A country where the majority of mobile phone users own a smartphone is inevitable based on the rapid growth of smartphone adoption, The Nielsen Co. predicts. And that means there will be a horde of consumers with high expectations of retailers and other organizations, expectations for mobile-optimized web sites and mobile apps.
According to the latest Nielsen data on smartphones, the pace of adoption continues to ramp up. In May, 38% of consumers with mobile phones owned a smartphone, the research firm says. That figure was 19% in the third quarter of 2009 and 31% in Q3 2010. Nielsen projects by the end of this year half of mobile phones in use will be smartphones.
The trend is bolstered by research that shows 55% of consumers who purchased a mobile phone in the last three months bought a smartphone compared with 45% who bought a feature phone, the predecessor to smartphones that can enable web access but are much less powerful and typically don’t run mobile apps.
Android continues to be the most popular smartphone operating system—38% of consumers with smartphones own an Android device, Nielsen finds. It also leads among consumers who recently bought a new smartphone. However, Apple Inc.’s iPhone has recently shown the most growth.
In February, 27% of consumers buying a mobile phone went with an Android; the figure stayed the same in May. In February, 10% of consumers purchasing a new mobile phone went with an iPhone; that number jumped to 17% in May. Verizon launching the iPhone on its network earlier this year could account for a big chunk of that increase. For the same time period, BlackBerry went from 11% to 6%, Windows Phone 7 stayed flat at 1%, and other smartphones, including those running HP WebOS (formerly Palm), went from 5% to 4%.
Android remains the leader with 38% of smartphone market share, Nielsen says. It is followed by the iPhone with 27%, BlackBerry with 21%, Windows Mobile with 9%, Symbian with 2%, HP WebOS (Palm) with 2%, the older Palm OS with 1%, and Windows Phone 7 with 1%. The total exceeds 100% due to rounding.

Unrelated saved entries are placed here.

Lemma record_flat r : NoDup r.*1 -> (forall k, k ∈ r.*1 -> flat (r .: k)) -> Forall (fun kv => flat kv.2) r.
Proof.
  induction r as [|[k v] r IH]; intros Hnd H; [constructor|]. rewrite fmap_cons in *. apply NoDup_cons in Hnd as [Hk Hnd].
  constructor.
  - specialize (H k ltac:(left)). cbn [field] in H. by rewrite String.eqb_refl in H.
  - apply IH; [done|]. intros k' Hk'. specialize (H k' ltac:(by right)). cbn [field] in H.
    destruct (String.eqb_spec k' k) as [E|]; [by rewrite E in Hk' | done].
Qed.

(** ** Lemmas: contracts read back *)

Definition read_back (v v' : jsval) : Prop := exists levels j pj,
  plain_json levels v = Some j /\ jsonb_of numeric (numerals j) = Some pj /\ v' = jsonb_out double_of pj.

(** [v'] reads as the same record of plain values as [v]. *)
Definition same_records (v v' : jsval) : Prop := forall keys r,
  keys <> [] -> NoDup keys -> Forall (fun k => array_index k = None) keys ->
  exact_data_record keys v = Some r -> (forall k, k ∈ keys -> flat (r .: k)) -> exact_data_record keys v' = Some r.

Lemma read_back_same v v' : read_back v v' -> same_records v v'.
Proof.
  intros (levels & j & pj & Hj & Hpj & ->) keys r Hne Hnd Hidx Hr Hflat. pose proof (exact_data_record_keys _ _ _ Hr) as Hk.
  eapply record_stored; try done. apply record_flat; by rewrite Hk.
Qed.

Ltac each_key := let k := fresh "k" in let Hk := fresh "Hk" in intros k Hk;
  repeat (apply elem_of_cons in Hk as [-> | Hk]); [.. | by apply not_elem_of_nil in Hk].

(** What the three readers of payloads accept is a record of plain values. *)
Definition flat_record (keys : list string) (v : jsval) : Prop :=
  exists r, exact_data_record keys v = Some r /\ forall k, k ∈ keys -> flat (r .: k).

Lemma ledger_payload_flat v p : ledgerPayload v = Ok p -> flat_record LEDGER_PAYLOAD_KEYS v.
Proof.
  unfold ledgerPayload, exactDataRecord. intros H. apply rbind_ok in H as (r & Hr%or_throw_ok & H%or_throw_ok).
  apply bind_Some in H as (j & [Hj _]%canonical_uuid_ok & H). apply bind_Some in H as (op & Hop%enum_member_all & _).
  exists r. split; [done|]. each_key; by rewrite ?Hj, ?Hop.
Qed.

Lemma yield_payload_flat v p : yieldPayload v = Ok p -> flat_record YIELD_PAYLOAD_KEYS v.
Proof.
  unfold yieldPayload, exactDataRecord. intros H. apply rbind_ok in H as (r & Hr%or_throw_ok & H%or_throw_ok).
  apply bind_Some in H as (a & [Ha _]%canonical_uuid_ok & H). apply bind_Some in H as (b & [Hb _]%canonical_uuid_ok & H).
  apply bind_Some in H as (c & [Hc _]%canonical_uuid_ok & H). apply bind_Some in H as (d & [Hd _]%canonical_uuid_ok & H).
  apply bind_Some in H as (e & [He _]%canonical_uuid_ok & H). apply bind_Some in H as (t & Ht%enum_member_all & _).
  exists r. split; [done|]. each_key; by rewrite ?Ha, ?Hb, ?Hc, ?Hd, ?He, ?Ht.
Qed.

Lemma sync_payload_flat v p : parseBalanceSyncPayload v = Ok p -> flat_record PAYLOAD_KEYS v.
Proof.
  unfold parseBalanceSyncPayload. intros H. apply rbind_ok in H as (r & Hr%or_throw_ok & H).
  apply rbind_ok in H as (fields & Hf%or_throw_ok & H). apply rbind_ok in H as (rescan & Hre & _).
  destruct (payload_fields_ok _ _ rescan Hf) as (H1 & H2 & _ & H3 & _ & H4 & _ & H5 & H6 & H7 & H8 & _).
  apply rescan_position_ok in Hre as [H9 _].
  exists r. split; [done|]. each_key; rewrite ?H1, ?H2, ?H3, ?H4, ?H5, ?H6, ?H7, ?H9; try done;
    cbn [flat]; try (unfold SYNC_MAX_ATTEMPTS, READS_MAX_ATTEMPTS, BALANCE_SYNC_PAYLOAD_VERSION, MAX_SAFE_INTEGER in *; lia).
  by destruct rescan.
Qed.

Lemma flat_record_again keys v v' : same_records v v' -> keys <> [] -> NoDup keys ->
  Forall (fun k => array_index k = None) keys -> flat_record keys v -> exact_data_record keys v' = exact_data_record keys v.
Proof. intros Hb Hne Hnd Hidx (r & Hr & Hf). rewrite Hr. by apply Hb. Qed.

“What we were talking about a year or two ago as on the horizon is now here. The consumer has adopted this technology faster than anyone could have predicted,” says Steve Rowen, managing partner at consulting firm Retail Systems Research. “And smartphone consumers have demands. They don’t want to get to a retailer’s site and have a clunky experience or not find a store locator. Retail moves at a slower pace than other industries and there still is some disbelief about how consumers are using these devices. If a retailer doesn’t have someone in charge of making sure their customer experience is seamless across mobile and other channels, they’re in for a rude awakening.”